BerstieSpotts Wed 06-Nov-13 22:26:14

Don't let his dad's family's opinion encroach on your life! Who cares what your ex thinks of you - he's your ex! And if your DS isn't your friend then you're free to bitch about said ex to your own friends wink


(Joke... or at least, keep it to PM!)

pixwix Wed 06-Nov-13 22:29:27

Ds1 is now 16 - I rarely use FB. When he was about 14, he unfriended me from FB on the grounds that I didn't really need to know who fancied their new geography teacher etc...

Having said that, I have a computer downstairs kinda rule, and when he realised we had mutual friends, and I wasn't chasing him, he added me back confused.

purpleroses Wed 06-Nov-13 22:29:39

Would he agree to keep you on there if you promise not to comment on any of his posts or photos?

I wouldn't take it personally that he wants you off there, but is happy with wider family - it's not wider family we need to break away from in our teens, it's those we're closest too. If you've brought him up pretty much as a single parent you probably have quite a close relationship, and he's feeling the need now to establish his own identity a bit. At 16, I'd let him de-friend you (but yes, you could ask your sister or someone to keep an eye out for anything that's a real cause for concern, just like you would if he was hanging around in person somewhere she went, but you didn't)

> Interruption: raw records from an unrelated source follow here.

(* ===== verification/ProcProps.v ===== *)
(** * Processes: kill *)

From S2P Require Import Prelude State Mem Spinlock Sched Memlayout Kalloc Vm VmProps Proc.

(** What kill does to its victim: it is marked, and woken if it sleeps. *)
Definition kill_proc (x : procst) : procst := (if decide (p_state x = SLEEPING) then set_p_state RUNNABLE else id) (set_p_killed true x).

Lemma kill_loop_run pid : forall k i s, no_proc_lock s -> (i + k = length (procs s))%nat ->
  kill_loop k i pid s = match list_find (fun x => p_pid x = pid) (drop i (procs s)) with
    | Some (j, _) => Ret 0 (set_procs (alter kill_proc (i + j)%nat (procs s)) s)
    | None => Ret (-1) s
    end.
Proof.
  induction k as [|k IH]; intros i s Hn Hi; cbn [kill_loop].
  - rewrite drop_ge by lia. done.
  - destruct (lookup_lt_is_Some_2 (procs s) i ltac:(lia)) as [x Ex]. rewrite (drop_S _ _ _ Ex).
    assert (Et : procs s !!! i = x) by (by apply list_lookup_total_correct). erewrite bind_Ret by (apply acquire_Ret, Hn). cbv beta. unfold getproc. erewrite bind_Ret by reflexivity.
    cbv beta. cbn [procs set_held]. rewrite Et. cbn [list_find]. destruct (Z.eqb_spec (p_pid x) pid) as [Ep|Ep].
    + rewrite (decide_True (P := p_pid x = pid)) by exact Ep. unfold upd_proc. erewrite bind_Ret by reflexivity. cbv beta. rewrite Nat.add_0_r.
      assert (Ek : forall ps : list procst, ps !! i = Some x -> alter kill_proc i ps = (if decide (p_state x = SLEEPING) then alter (set_p_state RUNNABLE) i else id) (alter (set_p_killed true) i ps)).
      { intros ps Hps. unfold kill_proc. destruct (decide (p_state x = SLEEPING)) as [Hs|Hs].
        - rewrite list_alter_alter_eq. apply list_alter_ext; [|done]. intros y Hy. rewrite Hps in Hy. injection Hy as <-. by rewrite decide_True.
        - cbn [id]. apply list_alter_ext; [|done]. intros y Hy. rewrite Hps in Hy. injection Hy as <-. by rewrite decide_False. }
      rewrite (Ek (procs s) Ex). destruct (decide (p_state x = SLEEPING)); (erewrite bind_Ret by reflexivity; cbv beta;
        erewrite bind_Ret by (apply release_Ret; cbn; set_solver); cbn; rewrite held_restore by apply Hn; reflexivity).
    + rewrite (decide_False (P := p_pid x = pid)) by exact Ep. erewrite bind_Ret by (apply release_Ret; cbn; set_solver). cbn. rewrite held_restore by apply Hn.
      change (set_held (held s) (set_held ({[LkProc i]} ∪ held s) s)) with s. rewrite IH by (done || lia). destruct (list_find _ (drop (S i) (procs s))) as [[j y]|]; [|done]. cbn.
      by replace (i + S j)%nat with (S (i + j)) by lia.
Qed.

(** kill marks exactly the first process with the pid, wakes it if it sleeps and leaves every other process alone, and
    returns 0; when no process has the pid it returns -1 and changes nothing. *)
Lemma kill_first s pid : no_proc_lock s -> length (procs s) = Z.to_nat NPROC ->
  kill pid s = match list_find (fun x => p_pid x = pid) (procs s) with
    | Some (i, _) => Ret 0 (set_procs (alter kill_proc i (procs s)) s)
    | None => Ret (-1) s
    end.
Proof. intros Hn Hl. unfold kill. rewrite kill_loop_run by (done || lia). rewrite drop_0. destruct (list_find _ _) as [[j x]|]; done. Qed.

(** ** kill(0)

    The slots of the table that were never used have pid 0, so kill(0) finds one
    and marks it; allocproc does not clear the mark, so that the next process
    is killed before it runs. *)
Lemma kill_zero_born_killed :
  match (r ← kill 0; p ← @allocproc vm_layout; mret (r, p)) vm_demo with
  | Ret (r, Some p) s => r = 0 /\ p_state (procs s !!! p) = USED /\ p_killed (procs s !!! p) = true
  | _ => False
  end.
Proof. vm_compute. auto. Qed.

kaumana Wed 06-Nov-13 22:52:55

On FB you can choose what you want each individual to see. So, for example on a night there might be some pics that I don't want my family to see, a couple of boxes checked and you would never have seen me dancing on the tables.. and the rest...

I am "friends" with all my DCs on facebook (well, the ones who have an account anyway) the oldest is 20 and the youngest is 14. I'm pretty sure that any teenager who didn't want their parent on their fb account would just set up another one anyway. I don't look very often but occasionally I take a peek, the fact that there is never anything worth seeing makes me wonder how many accounts they have wink

jellybeans Wed 06-Nov-13 23:02:09

I'm fb friends with all my DC, eldest is 17. They don't mind as long as I don't try join I with 'teenage stuff'. I keep an eye on them if worried and made DD delete her askfm as sometimes they don't seem to see the dangers and the fact it is public forever and potential employers etc can easily find stuff about your private life if you post all on sundry.

kaumana Wed 06-Nov-13 23:02:13

He really hasn't figured FB out yet and neither have you. I would suggest that you make a point of using social media and learning how to block/ hide info from people.

littlewhitebag Thu 07-Nov-13 14:22:02

Actually they do leave it open, especially my elder DD. There has never been anything on it that worried me when i did look. I am sure they would hide things from me if they had to but i honestly don't believe they have anything to hide. I have a pretty open and frank relationship with my girls.